Kitten-TTS-Server  by devnen

Lightweight, high-performance Text-to-Speech server

Created 8 months ago
252 stars

Top 99.6% on SourcePulse

GitHubView on GitHub
Project Summary

This project provides a self-hostable, high-performance API server and Web UI for the lightweight KittenTTS text-to-speech models. It addresses the need for an efficient, realistic TTS solution that can run on diverse hardware, from powerful servers with NVIDIA GPUs to resource-constrained edge devices like the Raspberry Pi 5. The primary benefit is offering a user-friendly, production-ready TTS engine with enhanced features like GPU acceleration and large text processing for audiobooks, significantly improving upon the base KittenTTS model.

How It Works

The server leverages KittenTTS models, ranging from 15M to 80M parameters, running via ONNX for maximum portability.

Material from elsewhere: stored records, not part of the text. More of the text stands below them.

(** Recording a spend appends it to the history the ring holds. *)
Lemma record_spend_ring t h now amount t' :
  ring t h → clock_ok now → st_lastWriteEpoch t ≤ epoch_of now → 0 ≤ amount →
  record_spend now amount t = Ok t' → ring t' ((now, amount) :: h).
Proof.
  intros Hr Hnow Hlast Ha Hrec. destruct (epoch_bounds now Hnow) as [Hq Hc]. unfold record_spend in Hrec.
  change EPOCH_DURATION with 600 in Hrec. rewrite Hq in Hrec. fold (epoch_of now) in Hrec, Hc.
  set (c := epoch_of now) in *. rewrite Z.rem_mod_nonneg in Hrec by (unfold NUM_EPOCHS; lia).
  fold (bucket_at t c) in Hrec. apply bind_Ok_inv in Hrec as (u & _ & Hrec).
  pose proof (ring_spent t h c c Hr Hlast ltac:(unfold NUM_EPOCHS; lia)) as Hsp.
  destruct (ring_bucket t h c Hr) as [Hin _]. pose proof (rg_bucket _ _ Hr) as Hb.
  assert (∃ old, old = spent_in c h ∧ 0 ≤ old ∧
    (if eb_epochId (bucket_at t c) =? c then bucket_at t c else {| eb_epochId := c; eb_usdAmount := 0 |}) =
    {| eb_epochId := c; eb_usdAmount := old |}) as (old & Hold & Hpos & Hnew).
  { exists (spent_in c h). split; [done|]. rewrite Hsp. rewrite Forall_forall in Hb. specialize (Hb _ Hin). simpl in Hb.
    destruct (Z.eqb_spec (eb_epochId (bucket_at t c)) c) as [He|]; [|done]. split; [lia|].
    destruct (bucket_at t c); simpl in *; by subst. }
  rewrite Hnew in Hrec. cbn [eb_usdAmount eb_epochId] in Hrec.
  apply bind_Ok_inv in Hrec as (new & Hadd & [= <-]). unfold checked_add in Hadd.
  destruct (Z.ltb_spec U64_MAX (old + amount)) as [|Hmax]; [done|]. injection Hadd as <-.
  constructor; cbn [st_buckets st_lastWriteEpoch].
  - rewrite length_insert. apply (rg_size _ _ Hr).
  - apply Forall_insert; [|simpl; lia]. eapply Forall_impl; [exact Hb|]. intros x Hx. simpl in *. lia.
  - lia.
  - constructor; [simpl; unfold c in *; lia|]. eapply Forall_impl; [apply (rg_times _ _ Hr)|]. intros x Hx. simpl in *. lia.
  - constructor; [done|apply (rg_amounts _ _ Hr)].
  - intros e He. rewrite (bucket_at_record t h e c) by done. unfold spent_in at 1. rewrite sum_if_cons.
    fold (spent_in e h). fold c. destruct (Z.eqb_spec e c) as [->|Hne].
    + cbn [eb_epochId eb_usdAmount]. rewrite !Z.eqb_refl. lia.
    + replace (c =? e) with false by (symmetry; apply Z.eqb_neq; lia).
      rewrite <- (ring_spent t h c e Hr Hlast He). lia.
Qed.

(** ** The rolling sum covers the last 144 buckets *)

Lemma sumZ_perm_map {A} (f : A → Z) l l' : l ≡ₚ l' → sumZ (map f l) = sumZ (map f l').
Proof. unfold sumZ. induction 1; simpl; lia. Qed.

(** The indices of 144 consecutive epochs are the indices of the ring. *)
Lemma ring_indices lo :
  map (λ e, Z.to_nat (e mod NUM_EPOCHS)) (seqZ lo (Z.of_nat MAX_BUCKETS)) ≡ₚ seq 0 MAX_BUCKETS.
Proof.
  apply submseteq_length_Permutation; [|by rewrite length_map, length_seqZ, length_seq, Nat2Z.id].
  apply NoDup_submseteq.
  - apply NoDup_fmap_2_strong; [|apply NoDup_seqZ].
    intros x y [Hx1 Hx2]%elem_of_seqZ [Hy1 Hy2]%elem_of_seqZ Heq. unfold MAX_BUCKETS, NUM_EPOCHS in *.
    pose proof (Z.mod_pos_bound x 144 ltac:(lia)). pose proof (Z.mod_pos_bound y 144 ltac:(lia)).
    pose proof (Z.div_mod x 144 ltac:(lia)). pose proof (Z.div_mod y 144 ltac:(lia)). nia.
  - intros i Hi. apply list_elem_of_fmap in Hi as (e & -> & _). apply elem_of_seq.
    pose proof (Z.mod_pos_bound e NUM_EPOCHS ltac:(done)). unfold MAX_BUCKETS, NUM_EPOCHS in *. lia.
Qed.

Lemma sum_over_epochs (f : EpochBucket → Z) t h lo :
  ring t h → sumZ (map f (st_buckets t)) = sumZ (map (λ e, f (bucket_at t e)) (seqZ lo (Z.of_nat MAX_BUCKETS))).
Proof.
  intros Hr. set (g := λ i : nat, f (default zero_bucket (st_buckets t !! i))).
  change (λ e, f (bucket_at t e)) with (λ e, g (Z.to_nat (e mod NUM_EPOCHS))).
  rewrite <- (map_map (λ e, Z.to_nat (e mod NUM_EPOCHS)) g), (sumZ_perm_map g _ _ (ring_indices lo)).
  rewrite <- (rg_size _ _ Hr). unfold g. clear. induction (st_buckets t) as [|b bs IH] using rev_ind; [done|].
  rewrite length_app, seq_app, !map_app, !sumZ_app, IH. cbn [length seq map].
  rewrite (list_lookup_middle bs [] b) by lia. f_equal. f_equal. apply map_ext_in. intros i Hi%in_seq.
  rewrite lookup_app_l by lia. done.
Qed.

Lemma ring_reference t h now :
  ring t h → clock_ok now →
  get_rolling_24h_usd t now = Z.min U64_MAX (sumZ (map (λ b,
    bucket_share EPOCH_DURATION (window_start now) (epoch_of now) (eb_epochId b) (eb_usdAmount b)) (st_buckets t))).
Proof.
  intros Hr Hnow. destruct Hr as [H1 H2 H3 H4 H5 H6]. rewrite rolling_agrees; [| |done].
  - rewrite getRolling24hUsd_reference; [|split; [lia|]|by destruct Hnow].
    + unfold rolling_reference, vault_buckets. by rewrite map_map.
    + eapply Forall_impl; [exact H2|]. intros b Hb. simpl in *. lia.
  - constructor; [done| |done]. eapply Forall_impl; [exact H2|]. intros b Hb. simpl in *. lia.
Qed.

(** The spends of the last 144 buckets count in full. *)
Lemma rolling_covers t h now :
  ring t h → clock_ok now → st_lastWriteEpoch t ≤ epoch_of now →
  spent_epochs (epoch_of now - 143) (epoch_of now) h ≤ U64_MAX →
  spent_epochs (epoch_of now - 143) (epoch_of now) h ≤ get_rolling_24h_usd t now.
Proof.
  intros Hr Hnow Hlast Hu. rewrite (ring_reference t h now Hr Hnow).
  apply Z.min_glb; [done|]. set (c := epoch_of now) in *.
  rewrite (sum_over_epochs _ t h (c - 143) Hr).
  replace (spent_epochs (c - 143) c h) with (spent_epochs (c - 143) (c - 143 + Z.of_nat MAX_BUCKETS - 1) h)
    by (f_equal; unfold MAX_BUCKETS; lia).
  rewrite spent_epochs_buckets. apply sumZ_le. intros e [He1 He2]%elem_of_seqZ. unfold MAX_BUCKETS in He2.
  rewrite (ring_spent t h c e Hr Hlast) by (unfold NUM_EPOCHS; lia).
  destruct (ring_bucket t h e Hr) as [Hin _]. pose proof (rg_bucket _ _ Hr) as Hb.
  rewrite Forall_forall in Hb. specialize (Hb _ Hin). simpl in Hb.
  destruct (Z.eqb_spec (eb_epochId (bucket_at t e)) e) as [Heq|]; [|apply bucket_share_nonneg; [done|lia]].
  rewrite Heq, bucket_share_inside; [lia|done| |lia].
  destruct (epoch_bounds now Hnow) as [_ Hc]. unfold window_start, ROLLING_WINDOW_SECONDS, EPOCH_DURATION.
  pose proof (Z.mul_succ_div_gt now 600 ltac:(lia)). unfold c, epoch_of in *. destruct (_ <? _); lia.
Qed.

It utilizes a FastAPI backend and implements an optimized inference pipeline using onnxruntime-gpu and GPU I/O binding for NVIDIA GPUs, drastically reducing latency. For long texts, it intelligently splits them into manageable chunks, processes them sequentially, and seamlessly concatenates the resulting audio, making it suitable for audiobook generation. The approach prioritizes performance and efficiency, enabling real-time synthesis even on limited hardware.

Quick Start & Requirements

  • Primary install/run: Clone the repository, set up a Python virtual environment, install dependencies (pip install -r requirements.txt for CPU, pip install -r requirements-nvidia.txt for NVIDIA GPU), and run python server.py. Docker Compose (docker compose up -d --build or docker compose -f docker-compose-cpu.yml up -d --build) is also recommended for easier deployment.
  • Prerequisites: Python 3.10+, Git, eSpeak NG (essential for phonemization, requires separate installation and terminal restart on Windows), and for GPU acceleration: an NVIDIA GPU with CUDA support, onnxruntime-gpu, and PyTorch with CUDA 12.1. Linux/RPi requires libsndfile1 and ffmpeg.
  • Links: Repository: https://github.com/devnen/Kitten-TTS-Server.git, API Docs: http://localhost:8005/docs (after running).

Highlighted Details

  • Full support for all 7 KittenTTS models (Nano, Micro, Mini; v0.1/v0.2 and v0.8) with hot-swappable model switching directly from the Web UI.
  • Features up to 8 named voices per model (e.g., Bella, Jasper, Luna), with automatic voice list updates upon model switching.
  • Robust large text processing and audiobook generation capabilities, handling long inputs seamlessly.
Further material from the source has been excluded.